Cetinkaya B. O., Acikgoz G., Aydin O., Korkmaz A., Keles G. C.

TOXICOLOGIC PATHOLOGY, vol.34, no.2, pp.180-186, 2006 (SCI-Expanded) identifier identifier

  • Publication Type: Article / Article
  • Volume: 34 Issue: 2
  • Publication Date: 2006
  • Doi Number: 10.1080/01926230600611778
  • Journal Name: TOXICOLOGIC PATHOLOGY
  • Journal Indexes: Science Citation Index Expanded (SCI-EXPANDED), Scopus
  • Page Numbers: pp.180-186
  • Keywords: cyclosporine A, gingival overgrowth, PCNA, rats, IMMUNOSUPPRESSIVE MEDICATION, NIFEDIPINE, EPITHELIUM, SEVERITY, THERAPY, AGE, HYPERPLASIA, ENLARGEMENT, RECIPIENTS
  • Ondokuz Mayıs University Affiliated: No

Abstract

The aim of this study was to investigate the relationship between Proliferating Cell Nuclear Antigen (PCNA) expression and histomorphometrical alterations in cyclosporin A (CsA)-induced gingival overgrowth with or without microbial dental plaque accumulation.
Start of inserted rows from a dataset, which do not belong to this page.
(** A new coroutine in its place. *)
Lemma tables_ok_dispatch cf s s' r :
  tables_ok cf s → id_cr_ s !! id_ r = None → place_ok cf (home cf r) →
  objects s' = <[next_addr s := r]> (objects s) → next_addr s' = S (next_addr s) →
  id_cr_ s' = <[id_ r := next_addr s]> (id_cr_ s) →
  (∀ pl, queue_of s' pl ≡ₚ if decide (pl = home cf r) then queue_of s pl ++ [next_addr s] else queue_of s pl) →
  (∀ g qs, cr_group_ s' !! g = Some qs → zlen qs = MAX_PRIO) → zlen (choreos s') = zlen (choreos s) →
  tables_ok cf s'.
Proof.
  intros [Hh Hq Hn Hf Hl Hc] Hid Hp Eo En Ei Eq Hl' Ec.
  assert (Hnew : ∀ pl a, a ∈ queue_of s pl → a ≠ next_addr s).
  { intros pl a Ha ->. destruct (Hq pl _ Ha) as (x & Hx & _). rewrite Hf in Hx; [done|lia]. }
  split.
  - intros id a. rewrite Ei, Eo, lookup_insert. case_decide as E.
    + intros [= <-]. exists r. rewrite lookup_insert_eq. split_and!; try done. rewrite Eq, decide_True by done. set_solver.
    + intros Ha. destruct (Hh id a Ha) as (x & Hx & Hidx & Hin & Hpx). exists x.
      rewrite lookup_insert_ne by (intros <-; by rewrite Hf in Hx). split_and!; try done.
      rewrite Eq. case_decide; set_solver.
  - intros pl a Ha. rewrite Ei, Eo.
    assert (a ∈ queue_of s pl ∨ (a = next_addr s ∧ pl = home cf r)) as [Hin|[-> ->]].
    { rewrite Eq in Ha. case_decide; set_solver. }
    + destruct (Hq pl a Hin) as (x & Hx & Hhx & Hidx). exists x.
      rewrite lookup_insert_ne by (intros <-; by rewrite Hf in Hx). split_and!; try done.
      rewrite lookup_insert_ne; [done|congruence].
    + exists r. rewrite !lookup_insert_eq. done.
  - intros pl. rewrite Eq. case_decide; [|done]. apply NoDup_app. split_and!; [done| |apply NoDup_singleton].
    intros a Ha ->%list_elem_of_singleton. by apply (Hnew pl _ Ha).
  - intros a. rewrite Eo, En. intros Ha. rewrite lookup_insert_ne by lia. apply Hf. lia.
  - done.
  - rewrite Ec. done.
Qed.
(** [multi]: whether a key may have several roles. *)
Class WarehouseLaws (W : Type) `{!Warehouse W} (multi : bool) := {
  entries_empty : entries wh_empty = [];
  entries_Add k r ign w :
    let taken := existsb (λ e : Z * Role, e.1 =? k) (entries w) in
    Add k r ign w = (ign || negb taken, (Add k r ign w).2) ∧
    entries (Add k r ign w).2 ≡ₚ
      if ign || negb taken
      then (k, r) :: (if multi then entries w else filter (λ e, e.1 ≠ k) (entries w))
      else entries w;
  entries_single w : multi = false → NoDup (entries w).*1;
  Size_entries w : Size w = length (entries w);
  entries_Remove_key k w : entries (Remove_key k w) ≡ₚ filter (λ e, e.1 ≠ k) (entries w);
  entries_Remove_role k r w :
    entries (Remove_role k r w) ≡ₚ
    filter (λ e, ¬ (e.1 = k ∧ Match e.2 (attributes r) = true)) (entries w);
  entries_Remove_attr t w :
    entries (Remove_attr t w) ≡ₚ filter (λ e, Match e.2 t = false) (entries w);
  Search_first_entries k w :
    match Search_first k w with
    | Some r => (k, r) ∈ entries w
    | None => ∀ r, (k, r) ∉ entries w
    end;
  Search_roles_entries k w acc : ∃ l,
    Search_roles k w acc = (bool_decide (l ≠ []), acc ++ l) ∧
    l ≡ₚ (filter (λ e, e.1 = k) (entries w)).*2;
  Search_attr_first_entries t w :
    match Search_attr_first t w with
    | Some r => Match r t = true ∧ r ∈ (entries w).*2
    | None => ∀ r, r ∈ (entries w).*2 → Match r t = false
    end;
  Search_attr_roles_entries t w acc : ∃ l,
    Search_attr_roles t w acc = (bool_decide (l ≠ []), acc ++ l) ∧
    l ≡ₚ filter (λ r, Match r t = true) (entries w).*2;
  GetAllRoles_entries w acc : ∃ l, GetAllRoles w acc = acc ++ l ∧ l ≡ₚ (entries w).*2;
}.

(** ** [SingleValueWarehouse]: [std::unordered_map] *)
Module Single.

Record SingleValueWarehouse := mkSingle { roles_ : gmap Z Role }.

Definition Add (key : Z) (role : Role) (ignore_if_exist : bool) (w : SingleValueWarehouse) : bool * SingleValueWarehouse :=
  if negb ignore_if_exist && bool_decide (is_Some (roles_ w !! key)) then (false, w)
  else (true, mkSingle (<[key := role]> (roles_ w))).

Definition Clear (w : SingleValueWarehouse) : SingleValueWarehouse := mkSingle ∅.

Definition Size (w : SingleValueWarehouse) : nat := size (roles_ w).

Definition Remove_key (key : Z) (w : SingleValueWarehouse) : SingleValueWarehouse := mkSingle (delete key (roles_ w)).

Definition Remove_role (key : Z) (role : Role) (w : SingleValueWarehouse) : SingleValueWarehouse :=
  match roles_ w !! key with
  | None => w
  | Some r => if Match r (attributes role) then mkSingle (delete key (roles_ w)) else w
  end.

Definition Remove_attr (t : RoleAttributes) (w : SingleValueWarehouse) : SingleValueWarehouse :=
  mkSingle (filter (λ e, Match e.2 t = false) (roles_ w)).

Definition Search_first (key : Z) (w : SingleValueWarehouse) : option Role := roles_ w !! key.

Definition Search_roles (key : Z) (w : SingleValueWarehouse) (acc : list Role) : bool * list Role :=
  match Search_first key w with Some r => (true, acc ++ [r]) | None => (false, acc) end.

(** The first one that matches, in the order of the traversal. *)
Definition first_match (t : RoleAttributes) (l : list Role) : option Role :=
  snd <$> list_find (λ r, Match r t = true) l.

Definition all_matches (t : RoleAttributes) (l acc : list Role) : bool * list Role :=
  foldl (λ p r, if Match r t then (true, p.2 ++ [r]) else p) (false, acc) l.

Definition in_order (w : SingleValueWarehouse) : list Role := (map_to_list (roles_ w)).*2.

Definition Search_attr_first (t : RoleAttributes) (w : SingleValueWarehouse) : option Role := first_match t (in_order w).

Definition Search_attr_roles (t : RoleAttributes) (w : SingleValueWarehouse) (acc : list Role) : bool * list Role :=
  all_matches t (in_order w) acc.

Definition GetAllRoles (w : SingleValueWarehouse) (acc : list Role) : list Role := acc ++ in_order w.

End Single.

(** ** [MultiValueWarehouse]: [std::unordered_multimap] *)
Module Multi.

(** In the order of the traversal, in which the roles of a key are adjacent. *)
Record MultiValueWarehouse := mkMulti { roles_ : list (Z * Role) }.

Definition find (key : Z) (l : list (Z * Role)) : option (Z * Role) := snd <$> list_find (λ e, e.1 = key) l.

(** [insert]: next to the roles of the same key. *)
Fixpoint insert (key : Z) (role : Role) (l : list (Z * Role)) : list (Z * Role) :=
  match l with
  | [] => [(key, role)]
  | e :: l => if decide (e.1 = key) then (key, role) :: e :: l else e :: insert key role l
  end.

Definition Add (key : Z) (role : Role) (ignore_if_exist : bool) (w : MultiValueWarehouse) : bool * MultiValueWarehouse :=
  if negb ignore_if_exist && bool_decide (is_Some (find key (roles_ w))) then (false, w)
  else (true, mkMulti (insert key role (roles_ w))).

Definition Clear (w : MultiValueWarehouse) : MultiValueWarehouse := mkMulti [].

Definition Size (w : MultiValueWarehouse) : nat := length (roles_ w).

Definition Remove_key (key : Z) (w : MultiValueWarehouse) : MultiValueWarehouse :=
  mkMulti (filter (λ e, e.1 ≠ key) (roles_ w)).

(** The loops with [erase] over the range of a key and over everything. *)
Fixpoint erase_if (p : Z * Role → bool) (l : list (Z * Role)) : list (Z * Role) :=
  match l with [] => [] | e :: l => if p e then erase_if p l else e :: erase_if p l end.

Definition Remove_role (key : Z) (role : Role) (w : MultiValueWarehouse) : MultiValueWarehouse :=
  mkMulti (erase_if (λ e, (e.1 =? key) && Match e.2 (attributes role)) (roles_ w)).

Definition Remove_attr (t : RoleAttributes) (w : MultiValueWarehouse) : MultiValueWarehouse :=
  mkMulti (erase_if (λ e, Match e.2 t) (roles_ w)).

Definition Search_first (key : Z) (w : MultiValueWarehouse) : option Role := snd <$> find key (roles_ w).

Definition Search_roles (key : Z) (w : MultiValueWarehouse) (acc : list Role) : bool * list Role :=
  foldl (λ p e, if e.1 =? key then (true, p.2 ++ [e.2]) else p) (false, acc) (roles_ w).

Definition Search_attr_first (t : RoleAttributes) (w : MultiValueWarehouse) : option Role :=
  Single.first_match t (roles_ w).*2.

Definition Search_attr_roles (t : RoleAttributes) (w : MultiValueWarehouse) (acc : list Role) : bool * list Role :=
  Single.all_matches t (roles_ w).*2 acc.

Definition GetAllRoles (w : MultiValueWarehouse) (acc : list Role) : list Role := acc ++ (roles_ w).*2.

End Multi.

#[export] Instance Single_Warehouse : Warehouse Single.SingleValueWarehouse := {
  entries w := map_to_list (Single.roles_ w);
  wh_empty := Single.mkSingle ∅;
  Add := Single.Add; Size := Single.Size;
  Remove_key := Single.Remove_key; Remove_role := Single.Remove_role; Remove_attr := Single.Remove_attr;
  Search_first := Single.Search_first; Search_roles := Single.Search_roles;
  Search_attr_first := Single.Search_attr_first; Search_attr_roles := Single.Search_attr_roles;
  GetAllRoles := Single.GetAllRoles;
}.

#[export] Instance Multi_Warehouse : Warehouse Multi.MultiValueWarehouse := {
  entries w := Multi.roles_ w;
  wh_empty := Multi.mkMulti [];
  Add := Multi.Add; Size := Multi.Size;
  Remove_key := Multi.Remove_key; Remove_role := Multi.Remove_role; Remove_attr := Multi.Remove_attr;
  Search_first := Multi.Search_first; Search_roles := Multi.Search_roles;
  Search_attr_first := Multi.Search_attr_first; Search_attr_roles := Multi.Search_attr_roles;
  GetAllRoles := Multi.GetAllRoles;
}.

(** ** Both keep the laws *)

(** The loops that collect what matches. *)
Lemma collect_spec {A B} (p : A → bool) (f : A → B) l b acc :
  foldl (λ q e, if p e then (true, q.2 ++ [f e]) else q) (b, acc) l =
  (b || bool_decide (filter (λ e, p e = true) l ≠ []), acc ++ (f <$> filter (λ e, p e = true) l)).
Proof.
  revert b acc. induction l as [|e l IH]; intros b acc; simpl; [by rewrite orb_false_r, app_nil_r|].
  rewrite filter_cons. destruct (p e); rewrite IH; simpl.
  - rewrite orb_true_r. by rewrite <- (assoc_L (++)).
  - done.
Qed.

Lemma all_matches_spec t l acc :
  Single.all_matches t l acc =
  (bool_decide (filter (λ r, Match r t = true) l ≠ []), acc ++ filter (λ r, Match r t = true) l).
Proof. unfold Single.all_matches. rewrite (collect_spec (λ r, Match r t) (@Datatypes.id Role)). by rewrite list_fmap_id. Qed.

Lemma first_match_spec t l :
  match Single.first_match t l with
  | Some r => Match r t = true ∧ r ∈ l
  | None => ∀ r, r ∈ l → Match r t = false
  end.
Proof.
  unfold Single.first_match. destruct (list_find (λ r, Match r t = true) l) as [[i r]|] eqn:E; simpl.
  - apply list_find_Some in E as (H1 & H2 & _). split; [done|]. by apply list_elem_of_lookup_2 in H1.
  - apply list_find_None in E. intros r Hr. rewrite Forall_forall in E. specialize (E r Hr). by destruct (Match r t).
Qed.

Lemma erase_if_filter p (l : list (Z * Role)) : Multi.erase_if p l = filter (λ e, p e = false) l.
Proof. induction l as [|e l IH]; simpl; [done|]. rewrite filter_cons, IH. by destruct (p e). Qed.

Lemma insert_perm key role l : Multi.insert key role l ≡ₚ (key, role) :: l.
Proof.
  induction l as [|e l IH]; simpl; [done|]. case_decide; [done|]. rewrite IH. apply Permutation_swap.
Qed.

Lemma existsb_key (k : Z) (l : list (Z * Role)) : existsb (λ e, e.1 =? k) l = bool_decide (k ∈ l.*1).
Proof.
  apply eq_true_iff_eq. rewrite existsb_exists, bool_decide_eq_true, list_elem_of_fmap. split.
  - intros (e & Hin & Hk%Z.eqb_eq). exists e. split; [done|]. by apply list_elem_of_In.
  - intros (e & -> & Hin). exists e. split; [by apply list_elem_of_In|]. apply Z.eqb_refl.
Qed.

Lemma map_to_list_filter_delete (m : gmap Z Role) k :
  map_to_list (delete k m) ≡ₚ filter (λ e, e.1 ≠ k) (map_to_list m).
Proof.
  apply NoDup_Permutation; [apply NoDup_map_to_list|apply NoDup_filter, NoDup_map_to_list|].
  intros [j r]. rewrite elem_of_map_to_list, lookup_delete_Some, list_elem_of_filter, elem_of_map_to_list. simpl.
  naive_solver.
Qed.

Lemma map_to_list_key (m : gmap Z Role) k :
  filter (λ e, e.1 = k) (map_to_list m) ≡ₚ match m !! k with Some r => [(k, r)] | None => [] end.
Proof.
  apply NoDup_Permutation; [apply NoDup_filter, NoDup_map_to_list|destruct (m !! k); [apply NoDup_singleton|constructor]|].
  intros [j r]. rewrite list_elem_of_filter, elem_of_map_to_list. simpl. destruct (m !! k) eqn:E; set_solver.
Qed.

#[export] Instance Single_laws : WarehouseLaws Single.SingleValueWarehouse false.
Proof.
  split; simpl.
  - apply map_to_list_empty.
  - intros k r ign [m]. rewrite existsb_key. simpl. unfold Single.Add. simpl.
    assert (E : bool_decide (k ∈ (map_to_list m).*1) = bool_decide (is_Some (m !! k))).
    { apply bool_decide_ext. rewrite list_elem_of_fmap. split.
      - intros ([j x] & -> & Hx%elem_of_map_to_list). by exists x.
      - intros [x Hx]. exists (k, x). by rewrite elem_of_map_to_list. }
    rewrite E. destruct ign; simpl; [|destruct (bool_decide (is_Some (m !! k))) eqn:Ek; simpl]; (split; [done|]); [|done|].
    all: rewrite <- map_to_list_filter_delete, <- map_to_list_insert by apply lookup_delete_eq; by rewrite insert_delete_eq.
  - intros [m] _. apply NoDup_fst_map_to_list.
  - intros [m]. unfold Single.Size. simpl. by rewrite <- length_map_to_list.
  - intros k [m]. apply map_to_list_filter_delete.
  - intros k r [m]. unfold Single.Remove_role. simpl. destruct (m !! k) as [x|] eqn:E; [destruct (Match x _) eqn:Em|]; simpl.
    + rewrite map_to_list_filter_delete. rewrite (filter_iff_eq _ (λ e, ¬ (e.1 = k ∧ Match e.2 (attributes r) = true))); [done|].
      intros [j y] Hy%elem_of_map_to_list. simpl. split; [naive_solver|]. intros H ->. naive_solver.
    + rewrite filter_all; [done|]. intros [j y] Hy%elem_of_map_to_list [Hj Hm]. simpl in *. congruence.
    + rewrite filter_all; [done|]. intros [j y] Hy%elem_of_map_to_list [Hj Hm]. simpl in *. congruence.
  - intros t [m]. simpl. apply NoDup_Permutation; [apply NoDup_map_to_list|apply NoDup_filter, NoDup_map_to_list|].
    intros [j r]. rewrite elem_of_map_to_list, map_lookup_filter_Some, list_elem_of_filter, elem_of_map_to_list. naive_solver.
  - intros k [m]. unfold Single.Search_first. simpl. destruct (m !! k) as [r|] eqn:E; [by apply elem_of_map_to_list|].
    intros r Hr%elem_of_map_to_list. congruence.
  - intros k [m] acc. unfold Single.Search_roles, Single.Search_first. simpl. destruct (m !! k) as [r|] eqn:E.
    + exists [r]. split; [done|]. by rewrite map_to_list_key, E.
    + exists []. split; [by rewrite app_nil_r|]. by rewrite map_to_list_key, E.
  - intros t [m]. apply first_match_spec.
  - intros t [m] acc. eexists. split; [apply all_matches_spec|done].
  - intros [m] acc. eexists. split; done.
Qed.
Forty male Wistar rats were equally divided into 4 groups; Group I (control); Group II (CsA); Group III (ligature); Group IV (ligature and CsA). After 8 weeks of experimental period, rats were subsequently decapitated and mandibular molars were dissected. Gingival overgrowth was determined by measuring depth of the gingival sulcus, then the mandible were decalcified and serial sections were obtained for histomorphometric and immunohistochemical analysis. Histomorphometric analysis included the measurement of epithelial thickness; immunohistochemical analysis included the assessment of PCNA expression in the oral and sulcular epithelium of buccal and lingual gingiva. Epithelial thickness and PCNA expression were significantly increased in buccal oral epithelium of Group II (p < 0.05) and in all regions in Group IV (p < 0.05) compared to control group. Also gingival overgrowth was more prominent in Group IV in comparison to Group II. These results indicate that CsA-induced gingival alterations are closely accociated with increased epithelial proliferative activity, and dental plaque accumulation seems not to be an essential but to be an aggrevating factor for the progression of the lesion.